Гораздо меньше известно другое: то, что такое расчеловечение было не только идеологически (с отсылкой к преданию о сыновьях Ноя) обосновано, но и юридически оформлено в чудовищном документе, именуемом "Черный Кодекс". И как раз Франции принадлежала исключительная честь авторства этого кодекса, закреплявшего уже двухвековую общеевропейскую практику. "Черный Кодекс" представляет собою эдикт из 60 статей, изданный Людовиком XIV в марте 1685 года, окончательно же он был упразднен лишь в 1848 году (в 1794 году его действие было приостановлено, а в 1802 он вновь вступил в силу). Иными словами, это было юридически оформленное выведение целой расы людей — чернокожих — за пределы самого понятия Права, как раз в ту эпоху, когда начинает оформляться сама философия прав и свобод человека.

Французский исследователь Луи Сала-Молен, автор книги "Черный Кодекс, или Голгофа Ханаана"[75], в которой целиком опубликован и мало кому известный, долго замалчивавшийся полный текст Кодекса, пишет в этой связи: "... Это чудовищный документ. Он провозглашает право отсутствия Права. Он скрупулезно узаконивает бесчеловечность. Он возводит произвол в ранг закона. Он юридически организовывает уничтожение людей насильственными методами, жертвам которых негде искать защиты.

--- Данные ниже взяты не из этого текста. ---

(** * wiki-scripts: cache persistence, interwiki grabber and mirror checks

    A shallow embedding of four pieces of the repository:
    - [ws/cache/__init__.py]: [md5sum], [CacheDb.load], [CacheDb.dump];
    - [ws/cache/AllUsersProps.py]: [_find_changed_users],
      [_find_active_users], [_update_recent_edit_counts];
    - [ws/db/grabbers/interwiki.py]: [GrabberInterwiki];
    - [grab.py]: [_check_entries], [_check_lists],
      [_check_lists_of_unordered_pages], [_squash_list_of_dicts],
      [_deduplicate_list_of_dicts], and of the checks themselves
      [check_recentchanges], the timestamp snapping of
      [check_protected_titles] and the loop of [check_categorylinks]
      over the categories.

    Definitions come first, one module per source file; the theorems
    follow, grouped the same way. *)

From Stdlib Require Import ZArith List String Ascii.
From Stdlib.Strings Require Import Byte.
From stdpp Require Import base option list gmap strings fin_maps pretty.
From stdpp Require Import sorting.

Local Open Scope Z_scope.
Set Warnings "-register-all".

(** ** Python values and exceptions shared by the modules *)

(** [bytes] objects. *)
Abbreviation bytes := (list byte).

Definition bytes_of_string (s : string) : bytes := list_byte_of_string s.

(** The exceptions the modelled code raises or lets through.
    [AssertionError msg] carries the message of the [assert], if it has
    one; [RaisedFrom e cause] is [raise e from cause]. *)
Inductive exn :=
  | AssertionError (msg : option string)
  | RaisedFrom (e cause : exn)
  | KeyError (key : string)
  | ValueError
  | TypeError
  | AttributeError
  | OSError
  | EOFError
  | ZlibError             (* zlib.error *)
  | NotImplementedError
  | CacheDbError          (* ws.cache.CacheDbError *)
  | IntegrityError        (* sqlalchemy.exc.IntegrityError *)
  | StatementError.       (* sqlalchemy.exc.StatementError *)

(** The outcome of a call: a value, or a raised exception. *)
Inductive result (A : Type) :=
  | Ok (a : A)
  | Raise (e : exn).
Arguments Ok {A} a.
Arguments Raise {A} e.

Global Instance result_ret : MRet result := @Ok.

Global Instance result_bind : MBind result := fun A B k r =>
  match r with
  | Ok a => k a
  | Raise e => Raise e
  end.

(** Python objects as they occur in API results and database rows: a
    [datetime] is held as its offset in microseconds, a [dict] as its
    items in insertion order. *)
Inductive pyval :=
  | PNone
  | PBool (b : bool)
  | PInt (n : Z)
  | PStr (s : string)
  | PDatetime (us : Z)
  | PList (l : list pyval)
  | PDict (items : list (string * pyval)).

Abbreviation pydict := (list (string * pyval)).

(** [d.get(k)]: [None] when the key is absent. *)
Fixpoint dict_get (k : string) (d : pydict) : option pyval :=
  match d with
  | [] => None
  | (k', v) :: rest => if String.eqb k' k then Some v else dict_get k rest
  end.

(** [d[k] = v]: an existing key keeps its place, a new one goes last. *)
Fixpoint dict_set (k : string) (v : pyval) (d : pydict) : pydict :=
  match d with
  | [] => [(k, v)]
  | (k', v') :: rest =>
      if String.eqb k' k then (k, v) :: rest else (k', v') :: dict_set k v rest
  end.

(** [a == b]: a [bool] equals the [int] of its value, and two [dict]s are
    equal when they hold equal values under the same keys, in any order. *)
Fixpoint py_eqb (a b : pyval) {struct a} : bool :=
  match a, b with
  | PNone, PNone => true
  | PBool x, PBool y => Bool.eqb x y
  | PBool x, PInt n | PInt n, PBool x => n =? (if x then 1 else 0)
  | PInt n, PInt m => n =? m
  | PStr s, PStr t => String.eqb s t
  | PDatetime s, PDatetime t => s =? t
  | PList l, PList m =>
      (fix list_eqb (l m : list pyval) {struct l} : bool :=
         match l, m with
         | [], [] => true
         | x :: l', y :: m' => py_eqb x y && list_eqb l' m'
         | _, _ => false
         end) l m
  | PDict d, PDict e =>
      (length d =? length e)%nat &&
      (fix items_eqb (d : pydict) {struct d} : bool :=
         match d with
         | [] => true
         | (k, v) :: d' =>
             match dict_get k e with
             | Some v' => py_eqb v v' && items_eqb d'
             | None => false
             end
         end) d
  | _, _ => false
  end.

(** ** hashlib.md5 (RFC 1321), on 32-bit words held in [Z] *)

Module Md5.

Definition w32 (x : Z) : Z := x mod 2 ^ 32.

Definition add32 (x y : Z) : Z := w32 (x + y).

Definition not32 (x : Z) : Z := Z.lxor x 0xffffffff.

Definition rotl32 (x n : Z) : Z :=
  Z.lor (w32 (Z.shiftl x n)) (Z.shiftr x (32 - n)).

(** Per-round shift amounts. *)
Definition shifts : list Z :=
  [ 7; 12; 17; 22; 7; 12; 17; 22; 7; 12; 17; 22; 7; 12; 17; 22;
    5; 9; 14; 20; 5; 9; 14; 20; 5; 9; 14; 20; 5; 9; 14; 20;
    4; 11; 16; 23; 4; 11; 16; 23; 4; 11; 16; 23; 4; 11; 16; 23;
    6; 10; 15; 21; 6; 10; 15; 21; 6; 10; 15; 21; 6; 10; 15; 21 ].

(** [floor (2^32 * abs (sin (i + 1)))] for [i] in 0..63. *)
Definition sines : list Z :=
  [ 0xd76aa478; 0xe8c7b756; 0x242070db; 0xc1bdceee; 0xf57c0faf; 0x4787c62a; 0xa8304613; 0xfd469501;
    0x698098d8; 0x8b44f7af; 0xffff5bb1; 0x895cd7be; 0x6b901122; 0xfd987193; 0xa679438e; 0x49b40821;
    0xf61e2562; 0xc040b340; 0x265e5a51; 0xe9b6c7aa; 0xd62f105d; 0x02441453; 0xd8a1e681; 0xe7d3fbc8;
    0x21e1cde6; 0xc33707d6; 0xf4d50d87; 0x455a14ed; 0xa9e3e905; 0xfcefa3f8; 0x676f02d9; 0x8d2a4c8a;
    0xfffa3942; 0x8771f681; 0x6d9d6122; 0xfde5380c; 0xa4beea44; 0x4bdecfa9; 0xf6bb4b60; 0xbebfbc70;
    0x289b7ec6; 0xeaa127fa; 0xd4ef3085; 0x04881d05; 0xd9d4d039; 0xe6db99e5; 0x1fa27cf8; 0xc4ac5665;
    0xf4292244; 0x432aff97; 0xab9423a7; 0xfc93a039; 0x655b59c3; 0x8f0ccc92; 0xffeff47d; 0x85845dd1;
    0x6fa87e4f; 0xfe2ce6e0; 0xa3014314; 0x4e0811a1; 0xf7537e82; 0xbd3af235; 0x2ad7d2bb; 0xeb86d391 ].

Record regs := Regs { rA : Z; rB : Z; rC : Z; rD : Z }.

Definition init_regs : regs :=
  Regs 0x67452301 0xefcdab89 0x98badcfe 0x10325476.

(** Little-endian 32-bit word of four bytes, and back. *)
Definition word_of_bytes (b0 b1 b2 b3 : Z) : Z :=
  Z.lor b0 (Z.lor (Z.shiftl b1 8) (Z.lor (Z.shiftl b2 16) (Z.shiftl b3 24))).

Fixpoint le_bytes (n : nat) (x : Z) : list Z :=
  match n with
  | O => []
  | S n' => Z.land x 0xff :: le_bytes n' (Z.shiftr x 8)
  end.

Fixpoint words_of (l : list Z) : list Z :=
  match l with
  | b0 :: b1 :: b2 :: b3 :: rest => word_of_bytes b0 b1 b2 b3 :: words_of rest
  | _ => []
  end.

(** The padded message: a [0x80] byte, zeros up to 56 modulo 64, then the
    bit length on 64 bits, little-endian. *)
Definition pad (msg : list Z) : list Z :=
  let len := Z.of_nat (length msg) in
  let zeros := Z.to_nat ((55 - len) mod 64) in
  msg ++ 0x80 :: repeat 0 zeros ++ le_bytes 8 (w32 (8 * len) + 2 ^ 32 * w32 (Z.shiftr (8 * len) 32)).

Definition round_fn (i : Z) (b c d : Z) : Z * Z :=
  if i <? 16 then (Z.lor (Z.land b c) (Z.land (not32 b) d), i)
  else if i <? 32 then (Z.lor (Z.land d b) (Z.land (not32 d) c), (5 * i + 1) mod 16)
  else if i <? 48 then (Z.lxor b (Z.lxor c d), (3 * i + 5) mod 16)
  else (Z.lxor c (Z.lor b (not32 d)), (7 * i) mod 16).

Definition step (m : list Z) (r : regs) (i : nat) : regs :=
  let '(f, g) := round_fn (Z.of_nat i) (rB r) (rC r) (rD r) in
  let f' := add32 (add32 (add32 f (rA r)) (nth i sines 0)) (nth (Z.to_nat g) m 0) in
  Regs (rD r) (add32 (rB r) (rotl32 f' (nth i shifts 0))) (rB r) (rC r).

Definition process_chunk (h : regs) (m : list Z) : regs :=
  let r := fold_left (step m) (seq 0 64) h in
  Regs (add32 (rA h) (rA r)) (add32 (rB h) (rB r))
       (add32 (rC h) (rC r)) (add32 (rD h) (rD r)).

Fixpoint chunks (n : nat) (ws : list Z) : list (list Z) :=
  match n with
  | O => []
  | S n' =>
      match ws with
      | [] => []
      | _ => firstn 16 ws :: chunks n' (skipn 16 ws)
      end
  end.

Definition digest (msg : list Z) : list Z :=
  let ws := words_of (pad msg) in
  let h := fold_left process_chunk (chunks (length ws) ws) init_regs in
  le_bytes 4 (rA h) ++ le_bytes 4 (rB h) ++ le_bytes 4 (rC h) ++ le_bytes 4 (rD h).

Definition hex_digit (x : Z) : ascii :=
  ascii_of_nat (Z.to_nat (if x <? 10 then 48 + x else 87 + x)).

Fixpoint hex_of (l : list Z) : string :=
  match l with
  | [] => EmptyString
  | b :: rest =>
      String (hex_digit (Z.shiftr b 4)) (String (hex_digit (Z.land b 0xf)) (hex_of rest))
  end.

Definition hexdigest (msg : bytes) : string :=
  hex_of (digest (map (fun b => Z.of_N (Byte.to_N b)) msg)).

End Md5.

(** [md5sum] of [ws/cache/__init__.py]: the hex digest of the bytes. *)
Definition md5sum (bytes_ : bytes) : string := Md5.hexdigest bytes_.

(** ** ws/cache/__init__.py *)

Module Cache.

(** The functions of Python's library and of [ws.utils] that [CacheDb]
    calls on its way to and from the disk. They are not part of
    [ws/cache/__init__.py] and are left open here; [None] stands for the
    exception the call raises. *)
Class Serialization := {
  (** [datetime.datetime] *)
  datetime : Type;
  (** [t.strftime(ts_format)] *)
  strftime : datetime -> string;
  (** [datetime.datetime.strptime(s, ts_format)], or [ValueError] *)
  strptime : string -> option datetime;
  (** the values [self.data] can hold *)
  pydata : Type;
  (** [json.dumps(data, cls=DatetimeEncoder).encode("utf-8")], or
      [TypeError] *)
  json_dumps : pydata -> option bytes;
  (** [json.loads(s.decode("utf-8"), object_hook=datetime_parser)], or
      [ValueError] *)
  json_loads : bytes -> option pydata;
  (** [parse_timestamps_in_struct(data)], which converts in place and
      returns nothing: the exception it raised, if it raised one, and
      the structure as the call left it *)
  parse_timestamps_in_struct : pydata -> option exn * pydata;
  (** [CacheDbError] is defined in [ws/cache/__init__.py], which imports
      [ws.utils] and not the other way round: the call does not raise
      it *)
  parse_timestamps_in_struct_raises :
    forall d, (parse_timestamps_in_struct d).1 <> Some CacheDbError;
}.

Section CacheDb.
Context `{Serialization}.

(** The values of the metadata file: JSON values. *)
Inductive jval :=
  | JNull
  | JBool (b : bool)
  | JInt (n : Z)
  | JStr (s : string)
  | JArr (l : list jval)
  | JObj (items : list (string * jval)).

(** The values of [self.meta]: those, and the [datetime] of the
    ["timestamp"] key. *)
Inductive mval :=
  | MJson (j : jval)
  | MTime (t : datetime).

Definition MStr (s : string) : mval := MJson (JStr s).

При этом следует помнить, что такое полное отрицание правосудия представляет собой официальный документ: это был закон, действовавший и во времена абсолютизма, и во времена Республики, и в период Империи, и, наконец, при Реставрации."[76]

Особого внимания заслуживает также "оглушающее молчание" (выражение Молена) философов-просветителей, тех, "кого мы привыкли считать теоретиками Права и свободы..." И не в том ли одна из причин, спрашивает автор, что работорговля составляла примерно одну треть всего торгового оборота Франции? Напомню также, что именно между 1835 и 1855 гг., то есть в эпоху юридической отмены Кодекса, на свет появилась книга графа Гобино "О неравенстве человеческих рас", значению которой надлежало вполне проявиться уже за горизонтом XIX века.

Иными словами, на всем протяжении той эпохи, в которую, по представлениям Кюстина и Бжезинского, Россия коснела в варварстве, европейскому (шире — западному) сознанию имманентной была идея неединого, неравного человечества. Причем неравенство юридическое должно было лишь оформлять неравенство антропологическое и даже метафизическое (если вспомнить "белобиблейское" обоснование рабства, разработанное испанскими и римскими теологами).
 
Начиная с эпохи крестовых походов, Европа готова была и к России отнестись подобным же образом, однако здесь-то и обнаружилась простая, почти физическая невозможность сделать это в силу несокрушимости русского сопротивления. В отличие от Индостана, а уж тем более Африки или Западных Индий, Россия сразу же — Европа так и не смогла уяснить себе, каким же образом это произошло, — вступила в европейский исторический универсум Нового времени не как пассивный страдательный объект действий "цивилизованного мира" (сам же этот объект мог принимать обличье Калибана или "доброго дикаря", суть дела от того не менялась), а как сразу же ужаснувшая Европу своим могуществом сила, претендующая на равное место в этом универсуме.
 
Её притязания казались тем более дикими, что в основу практики российского государства сразу легла философия единого человечества, юридическим выражением чего стало принятие в равноправное (разумеется, в понимании того времени) подданство всех входящих в империю народов. Причем вектор этого единства был развернут прежде всего на Восток. Отзвуки того абсолютного непонимания и даже брезгливости, которую могла вызвать в Европе такая практика, слышатся в кюстиновском описании сцены, где Николай I представляет ему "дитя Азии" — де Кюстин называет его "обязьянкой" — со словами: "Даже ханы привозят мне своих сыновей, чтобы я их воспитывал среди моих кадетов"[77]. И в его же очерках звучит то изумление, которое так и не покинуло Европу при виде неведомо как всплывшего айсберга: "Когда размышляешь о дипломатических и других победах этой державы, ещё недавно игравшей такую незаметную роль в судьбах цивилизованного мира, невольно спрашиваешь себя, не сон ли все это"[78].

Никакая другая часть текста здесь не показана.